Now that I have a game that my colleagues like, I am going to put my Napoleonic rule-writing on hold. Doubtless I will want to make small tweaks to BNB, or write some special rules to cover particular situations, such as strongholds (i.e. farmhouses, churches, etc turned into defensive structures). Perhaps extra rules on generals would add appeal. But my more ambitious thoughts on a new turn and movement mechanism will wait. I will switch my rule-writing to another era: WW2 probably.
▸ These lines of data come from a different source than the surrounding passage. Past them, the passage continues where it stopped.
(** ** The searches *)

Lemma wp_find_place fuel m l1 l2 sz (Q : addr * option addr -> ByteMemory -> Prop) :
  free_list (mnodes m) (l1 ++ l2) -> (length l2 < fuel)%nat ->
  (forall c l2', l2 = c ++ l2' ->
     (forall x, x ∈ c -> nsize (mnodes m) x <> 0 /\ nsize (mnodes m) x < sz) ->
     (forall x, head l2' = Some x -> nsize (mnodes m) x = 0 \/ sz <= nsize (mnodes m) x) ->
     Q (List.last (l1 ++ c) (Head 0), head l2') m) ->
  wp (find_place fuel sz (List.last l1 (Head 0)) (head l2)) Q m.
Proof.
  revert l1 l2. induction fuel as [|fuel IH]; intros l1 l2 Hfl Hf HQ; [lia|]. cbn [find_place].
  destruct l2 as [|x l2]; cbn [head].
  { apply wp_ret. rewrite <- (app_nil_r l1). apply (HQ [] []); [done|set_solver|done]. }
  destruct (fl_nodes _ _ Hfl x) as [n En]; [set_solver|]. assert (nsize (mnodes m) x = nd_size n) as Esz
    by (unfold nsize; by rewrite En).
  wp_steps. eapply wp_node_get; [exact En|]. rewrite <- Esz.
  destruct (Z.eqb_spec (nsize (mnodes m) x) 0) as [E0|E0]; cbn [negb andb].
  { apply wp_ret. rewrite <- (app_nil_r l1). apply (HQ [] (x :: l2)); [done|set_solver|]. intros ? [= <-]. by left. }
  destruct (Z.ltb_spec (nsize (mnodes m) x) sz) as [Hlt|Hge].
  2:{ apply wp_ret. rewrite <- (app_nil_r l1). apply (HQ [] (x :: l2)); [done|set_solver|]. intros ? [= <-]. by right. }
  wp_steps. eapply wp_node_get; [exact En|].
  assert (nd_next n = head l2) as ->.
  { pose proof (free_list_next (mnodes m) (l1 ++ [x]) l2) as Hn. rewrite last_app in Hn.
    rewrite <- app_assoc in Hn. specialize (Hn Hfl). unfold nnext in Hn. cbn in Hn. by rewrite En in Hn. }
  assert (List.last (l1 ++ [x]) (Head 0) = x) as El by by rewrite last_app. rewrite <- El at 1.
  apply IH; [by rewrite <- app_assoc|cbn in Hf; lia|].
  intros c l2' -> Hc Hl. rewrite <- app_assoc. apply (HQ (x :: c) l2'); [done| |done].
  intros y [->|Hy]%elem_of_cons; [done|by apply Hc].
Qed.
The scenario had two Prussian corps, each one regular infantry, one landwehr and one cavalry unit and two artillery bases, defending a town, in a position with flanks anchored by a river and village on one side and a dense wood on the other. Attacking them where two French corps, each with two infantry units and two artillery bases, one with a cavalry unit. In addition there was a reserve cavalry corps with one unit of cuirassiers and one of dragoons, both classed as veteran (all other French were trained) and the cuirassiers classed as aggressive. The objective was to take the town in five moves.

The Prussians took a bit of a battering but held out pretty well. The town changed hands several times. I was a bit worried that French cavalry superiority would dominate, and indeed gave the Prussians their second cavalry unit at the last minute in order balance things better. But the cuirassiers performed poorly, in spite of having a +2 advantage on close combat. The Prussian artillery kept stopping them, and they threw badly in combat. The extra Prussian cavalry unit, on the other flank, contributed very little except as an artillery target.

The main rule feature on trial were rules on town combat. Each town block can only be occupied by a single infantry unit (and only attackable by one infantry unit at a time), and any loss on close combat would result in the attacker capturing it. The town provided good cover against fire, but only -1 in close combat. Though some details need to be tweaked, this worked very well. It changed hands on most attacks, with the attackers only to be turned out by an immediate counterattack. This is pretty realistic – historically this would only be complicated by the presence of a strongpoint. But rules to cater for such things would not be simple, and I am leaving it until later.

I have still have questions over the treatment of elite formations. The +2 for the cuirassiers looked a bit rich. That isn’t a problem with the rules as much as one of scenario design. In fact the indifferent performance of that unit showed that I may be worrying too much.

Which leads to the observation that there’s no getting away from the fact that these rules are very dice-heavy, even though they don’t take the fistful of dice approach (you never throw more than two at a time). The same scenario is likely to play very differently if repeated. Personally I don’t mind this: historians are too quick to suggest that historical outcomes are inevitable. Surprising events often happened. But tastes vary. Some of my colleagues loved it when their cunning plan failed because they threw a double one; others were frustrated when a blast on canister fire completely failed to register.